Definition new_record (uuid now : string) (s : OperationTypeSpec E) (params : json)
    (opid : option string) : result exn op_record :=
  ps ← ts_normalize s params;
  new_operation uuid now (ts_type s) ps (ts_phases s) (ts_irreversible s) opid
    (ts_cancel_phase s).

Definition create_operation (uuid now : string) (reg : OperationRegistry E)
    (operation_type : string) (params : json) (opid : option string) (w : W)
    : result exn (W * op_record) :=
  match reg !! operation_type with
  | None => Err (UnsupportedOperationType operation_type)
  | Some s =>
      w ← rs_open true w;
      r ← new_record uuid now s params opid;
      rs_create r w
  end.

(** ** Cancelling *)

(** [clk k i] are the clock readings of the [i]-th attempt of the [k]-th
    mutation. *)
Context (clk : nat → nat → clock).

Fixpoint cancel_loop (fuel k : nat) (id : string) (w : W)
    : option (result exn (W * op_record * cancel_disposition)) :=
  match fuel with
  | O => None
  | S fuel =>
      match rs_load id w with
      | Err x => Some (Err x)
      | Ok r =>
          let d := classify_cancel r in
          if bool_decide (d ≠ Requested) then Some (Ok (w, r, d))
          else if bool_decide (state r = Blocked) && bool_decide (cancel_phase_set r = None) then
            match rs_mutate id (λ i, cancel_blocked_transform (clk k i)) w with
            | Err x => Some (Err x)
            | Ok (w, u) =>
                if bool_decide (state u = Cancelled) then Some (Ok (w, u, Requested))
                else cancel_loop fuel (S k) id w
            end
          else
            match rs_mutate id (λ i, request_cancel_transform (clk k i)) w with
            | Err x => Some (Err x)
            | Ok (w, u) =>
                if cancel_requested u then Some (Ok (w, u, Requested))
                else cancel_loop fuel (S k) id w
            end
      end
  end.

Definition cancel_operation (fuel : nat) (id : string) (w : W) :=
  match rs_open false w with
  | Err x => Some (Err x)
  | Ok w => cancel_loop fuel 0 id w
  end.

(** ** Executing *)

(** How [try_run_pending_steps] ends: with [(record, acquired)], or with an
    exception of a step (a simulated crash or any other), or of the store. *)
Inductive run_exit :=
| RunReturned (r : op_record) (acquired : bool)
| RunCrashed
| RunStepRaised
| RunError (e : exn).

Context (reg : OperationRegistry E) (hook : option (fault_hook E)) (max_steps : option nat)
  (retry_blocked : bool) (c : claim) (id : string).

Definition call_hook (ph : string) (idx : nat) (point : string) (e : E) : step_signal () * E :=
  match hook with None => (Returned (), e) | Some h => h ph idx point e end.

(** The [try] block around one step; a phase without a step function is a
    [KeyError]. *)
Definition exec_step (s : OperationTypeSpec E) (r : op_record) (e : E)
    : step_signal step_result * E :=
  let idx := step_index_in_phase r (phase r) in
  match call_hook (phase r) idx "before_step" e with
  | (Returned _, e) =>
      match List.find (λ kv, String.eqb kv.1 (phase r)) (ts_steps s) with
      | None => (RaisedOther, e)
      | Some (_, f) =>
          match f r e with
          | (Returned res, e) =>
              match call_hook (phase r) idx "after_step" e with
              | (Returned _, e) => (Returned res, e)
              | (RaisedBlocked x, e) => (RaisedBlocked x, e)
              | (RaisedFailed x, e) => (RaisedFailed x, e)
              | (SimulatedCrash, e) => (SimulatedCrash, e)
              | (RaisedOther, e) => (RaisedOther, e)
              end
          | o => o
          end
      end
  | (RaisedBlocked x, e) => (RaisedBlocked x, e)
  | (RaisedFailed x, e) => (RaisedFailed x, e)
  | (SimulatedCrash, e) => (SimulatedCrash, e)
  | (RaisedOther, e) => (RaisedOther, e)
  end.

Definition exhausted (steps : nat) : bool :=
  match max_steps with Some n => (n <=? steps)%nat | None => false end.

Fixpoint run_loop (fuel k steps : nat) (w : W) (e : E) : option (run_exit * W * E) :=
  match fuel with
  | O => None
  | S fuel =>
      let persist t (cont : W → op_record → option (run_exit * W * E)) e :=
        match rs_mutate id t w with
        | Err x => Some (RunError x, w, e)
        | Ok (w, u) => cont w u
        end in
      match rs_load id w with
      | Err x => Some (RunError x, w, e)
      | Ok r =>
          let spec := reg !! op_type r in
          match runner_dispatch retry_blocked (bool_decide (is_Some spec)) (exhausted steps) r with
          | ADone => Some (RunReturned r true, w, e)
          | ACancel =>
              persist (λ i, cancel_checkpoint_transform (clk k i)) (λ w u,
                if bool_decide (state u = Cancelled) then Some (RunReturned u true, w, e)
                else run_loop fuel (S k) steps w e) e
          | AStart =>
              persist (λ i, claim_and_start_transform (clk k i) c retry_blocked) (λ w u,
                run_loop fuel (S k) steps w e) e
          | AUnsupported =>
              persist (λ i, fail_unsupported_transform (clk k i) c) (λ w u,
                Some (RunReturned u true, w, e)) e
          | AStep ph =>
              match spec with
              | None => None
              | Some s =>
                  match exec_step s r e with
                  | (Returned res, e) =>
                      persist (λ i, apply_step_result_transform (clk k i) c ph res) (λ w u,
                        run_loop fuel (S k) (S steps) w e) e
                  | (RaisedBlocked x, e) =>
                      persist (λ i, mark_step_error_transform (clk k i) c ph x Blocked) (λ w u,
                        if bool_decide (state u = Running) then run_loop fuel (S k) steps w e
                        else Some (RunReturned u true, w, e)) e
                  | (RaisedFailed x, e) =>
                      persist (λ i, mark_step_error_transform (clk k i) c ph x Failed) (λ w u,
                        if bool_decide (state u = Running) then run_loop fuel (S k) steps w e
                        else Some (RunReturned u true, w, e)) e
                  | (SimulatedCrash, e) => Some (RunCrashed, w, e)
                  | (RaisedOther, e) => Some (RunStepRaised, w, e)
                  end
              end
          end
      end
  end.

(** The run lock is released however the loop ends. *)
Definition try_run_pending_steps (fuel : nat) (w : W) (e : E) : option (run_exit * W * E) :=
  match rs_open true w with
  | Err x => Some (RunError x, w, e)
  | Ok w =>
      match rs_acquire id w with
      | Err x => Some (RunError x, w, e)
      | Ok (false, w) =>
          Some (match rs_load id w with Ok r => RunReturned r false | Err x => RunError x end, w, e)
      | Ok (true, w) =>
          '(x, w, e) ← run_loop fuel 0 0 w e; Some (x, rs_release id w, e)
      end
  end.
End engine.

(** ** Facts about one iteration *)

Section iteration.
Context `{PyStdlib}.

(** A cancel the checkpoint would honour. *)
Definition cancel_pending (r : op_record) : bool := cancel_requested r && is_cancelable r.

Lemma dispatch_view rb reg ex r :
  match runner_dispatch rb reg ex r with
  | ADone => True
  | ACancel => cancel_pending r = true
  | AStart => cancel_pending r = false ∧ (state r = Queued ∨ state r = Blocked ∧ rb = true)
  | AUnsupported => reg = false ∧ state r = Running
  | AStep ph => cancel_pending r = false ∧ state r = Running ∧ phase r = ph ∧ reg = true ∧ ex = false
  end.
Proof.
  unfold runner_dispatch. fold (cancel_pending r). destruct (is_terminal (state r)) eqn:Ht; [done|].
  destruct (cancel_pending r) eqn:Hc; [done|].
  destruct (state r) eqn:Hs, rb, ex, reg; simpl; auto; by vm_compute in Ht.
Qed.

Lemma is_cancelable_frame r r' :
  same_view r r' → phase r' = phase r → state r' = state r → is_cancelable r' = is_cancelable r.
Proof. unfold is_cancelable. by intros (->&->&_) -> ->. Qed.

Lemma is_cancelable_not_before r :
  state r ≠ Queued → ¬ strictly_before r (phase r) (irreversible_phase r) →
  is_cancelable r = false.
Proof.
  intros Hq Hn. destruct (is_cancelable r) eqn:E; [|done]. by apply is_cancelable_before in E.
Qed.

(** The record after an honoured cancel: the operation is over, or it runs its
    compensation phase and no cancel is pending any more. *)
Lemma checkpoint_next ts r r' ret :
  wf_record r → (state r = Queued → cancel_phase r ≠ Some (phase r)) →
  cancel_pending r = true → mutated (cancel_checkpoint_transform ts) r r' ret →
  ret = r' ∧ (state r' = Cancelled ∨ state r' = Running ∧ cancel_pending r' = false).
Proof.
  unfold cancel_pending. intros Hwf Hq Hp Hm. bool_to_prop.
  assert (cancel_phase r ≠ Some (phase r)) as Hne.
  { intros Hc. destruct (decide (state r = Queued)) as [Hs|Hs]; [by apply Hq|].
    match goal with Hi : is_cancelable r = true |- _ => apply is_cancelable_before in Hi; [|done] end.
    apply irreversible_before_cancel_phase in Hc; [|done].
    eapply strictly_before_irrefl, at_or_before_strict; [|done].
    by apply strictly_before_at_or_before. }
  apply mutated_inv in Hm as [(->&Ht)|(x&Hx&_&->&Hv&Hs&Hph&Hcr)].
  - exfalso. revert Ht. unfold cancel_checkpoint_transform.
    rewrite H0, H1, cancel_phase_set_eq by done. simpl.
    destruct (cancel_phase r) as [cp|] eqn:E.
    + rewrite bool_decide_eq_true_2 by congruence. by intros (?&_&[=])%bind_Ok.
    + by intros (?&_&[=])%bind_Ok.
  - split; [done|]. apply cancel_checkpoint_effect in Hx as (Hsm&_&_&_&Hcase).
    rewrite cancel_phase_set_eq in Hcase by done.
    destruct (cancel_phase r) as [cp|] eqn:E; [right|left; by destruct Hcase; congruence].
    destruct Hcase as [Hs' Hp']. split; [congruence|].
    rewrite is_cancelable_not_before; [by rewrite andb_false_r|by rewrite Hs, Hs'|].
    pose proof (same_view_trans _ _ _ (same_machine_view _ _ Hsm) Hv) as Hv'.
    pose proof Hv' as (_&Hir&_). rewrite Hph, Hp', Hir. intros Hb%(positions_view _ _ _ _ Hv').
    eapply strictly_before_irrefl, at_or_before_strict; [|exact Hb].
    by apply strictly_before_at_or_before, irreversible_before_cancel_phase.
Qed.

EXERCISE BRIEF:
For each line in the material above that holds the word "params", add one to a count; state only the final number.

REPLY:
4